| Problem requirements |
Everything from the line containing "Definition ptrOf' (ot" through the line containing "unfold cleanupBegin. destruct" should be repeated exactly, and nothing else from the data.

+++++

(** The kind of operation a caller runs. *)
Definition callKind (c : caller) : OperationKind * bool :=
  match c with
  | CallEnable _ => (OperationEnable, false)
  | CallRead => (OperationRead, false)
  | CallDisable | CallIdle _ => (OperationDisable, false)
  | CallCleanup _ _ _ => (OperationDisable, true)
  end.
Definition refreshes (c : caller) : bool :=
  match c with
  | CallRead | CallDisable | CallIdle _ => true
  | _ => false
  end.

(** What holds of a thread in the phase it is in. *)
Definition threadOk (m : Manager) (t : thread) : Prop :=
  match t with
  | TOp c p target ph =>
      (exists q, heap m !! p = Some q /\ (Kind q, pcleanup q) = callKind c /\ Target q = target) /\
      match ph with
      | PRefresh _ => refreshes c = true /\ (pendingOperation m = Some p -> state m = Refreshing \/ state m = Disabled)
      | _ => pendingOperation m = Some p -> state m <> Refreshing
      end
  | TCleanup _ _ => state m = Disabled /\ pendingOperation m = None
  | _ => True
  end.
Definition ptrOf (t : thread) : option nat := match t with TOp _ p _ _ => Some p | _ => None end.
Definition isFence (t : thread) : bool := match t with TOp _ _ _ (PAdmitted true) => true | _ => false end.
Definition isCleanup (t : thread) : bool := match t with TCleanup _ _ => true | _ => false end.

(** At most one thread has a property. *)
Definition unique (f : thread -> bool) (ts : gmap nat thread) : Prop :=
  forall i j t u, ts !! i = Some t -> ts !! j = Some u -> f t = true -> f u = true -> i = j.

Record WInv (w : World) : Prop := {
  wi_mgr : MInv (mgr w);
  wi_thread tid t : threads w !! tid = Some t -> threadOk (mgr w) t;
  wi_ptr i j t u p : threads w !! i = Some t -> threads w !! j = Some u ->
    ptrOf t = Some p -> ptrOf u = Some p -> i = j;
  wi_owner p : pendingOperation (mgr w) = Some p -> state (mgr w) <> Disabled ->
    exists tid t, threads w !! tid = Some t /\ ptrOf t = Some p;
  wi_cleanup : unique isCleanup (threads w);
  wi_fence : emissionMu (mgr w) = true <-> exists tid t, threads w !! tid = Some t /\ isFence t = true;
  wi_fence1 : unique isFence (threads w)
}.

(** The threads after a step of thread [tid]: [ot] is what it goes on as. *)
Definition becomes (tid : nat) (ot : option thread) (ts : gmap nat thread) : gmap nat thread :=
  partial_alter (fun _ => ot) tid ts.

Lemma becomes_eq tid ot ts : becomes tid ot ts !! tid = ot.
Proof. apply lookup_partial_alter_eq. Qed.
Lemma becomes_ne tid ot ts i : i <> tid -> becomes tid ot ts !! i = ts !! i.
Proof. intros Hne. by apply lookup_partial_alter_ne. Qed.

Lemma becomes_twice tid ot ot' ts : becomes tid ot' (becomes tid ot ts) = becomes tid ot' ts.
Proof.
  apply map_eq. intros i. destruct (decide (i = tid)) as [->|Hne]; by rewrite ?becomes_eq, ?becomes_ne.
Qed.

Definition fenceOf (ot : option thread) : bool := match ot with Some t => isFence t | None => false end.
Definition ptrOf' (ot : option thread) : option nat := ot ≫= ptrOf.
Lemma cleanupBegin_epoch epoch m :
  MInv m -> EInv m -> state m = Disabled -> pendingOperation m = None ->
  ok (Some (cleanupBegin rand epoch m)) (fun m' _ => Held None None m m').
Proof.
  intros Hm He Hs Hpe. pose proof He as [Ep Eh Ei Eo Eheap Epend].
  unfold cleanupBegin. destruct (cleanup m) as [c|] eqn:Hcm; [|by apply Held_refl].
  case_match; [by apply Held_refl|]. destruct Hm as [Hg Hh Hc Hd Hr Hi Hp]. crank. held_done.
Qed.

Lemma bindPendingContext_epoch p q m : EInv m -> Held None None m (bindPendingContext p q m).
Proof. intros He. unfold bindPendingContext. case_match; (eapply Held_same; eauto; first [by right | done]). Qed.
Lemma quietIdle_epoch p m : EInv m -> Held None None m (quietIdle p m).
Proof. intros He. unfold quietIdle. case_match; apply (Held_same _ _ _ id 0%nat); try done; first [by left | by right]. Qed.
Lemma MarkQualifiedTarget_epoch t m : EInv m -> Held None None m (MarkQualifiedTarget t m).
Proof.
  intros He. unfold MarkQualifiedTarget. cbn. case_match; apply (Held_same _ _ _ id 0%nat); try done; first [by left | by right].
Qed.
Lemma recordCleanupOutcome_epoch id' epoch o m : EInv m -> Held None None m (recordCleanupOutcome id' epoch o m).
Proof.
  intros He. unfold recordCleanupOutcome. destruct (cleanup m) eqn:Hc; [case_match|];
    apply (Held_same _ _ _ id 0%nat); try done; try first [by left | by right]. cbn. by rewrite Hc.
Qed.
Lemma cleanupFinish_epoch p id' epoch o r m :
  EInv m -> (pendingOperation m = Some p -> state m = Disabled) -> Held (Some p) (Some p) m (cleanupFinish p id' epoch o r m).1.
Proof.
  intros He Hs. cbn. unfold isPending. case_bool_decide as Hpe; [|by apply Held_refl].
  specialize (Hs Hpe). destruct He as [Ep Eh Ei Eo Eheap Epend].
  split; [by constructor|]. split; [by apply Frame_refl|]. constructor; cbn; auto.
  unfold spent. cbn. rewrite Hs. done.
Qed.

+++++

| Solution for this problem |
Definition ptrOf' (ot : option thread) : option nat := ot ≫= ptrOf.
Lemma cleanupBegin_epoch epoch m :
  MInv m -> EInv m -> state m = Disabled -> pendingOperation m = None ->
  ok (Some (cleanupBegin rand epoch m)) (fun m' _ => Held None None m m').
Proof.
  intros Hm He Hs Hpe. pose proof He as [Ep Eh Ei Eo Eheap Epend].
  unfold cleanupBegin. destruct (cleanup m) as [c|] eqn:Hcm; [|by apply Held_refl].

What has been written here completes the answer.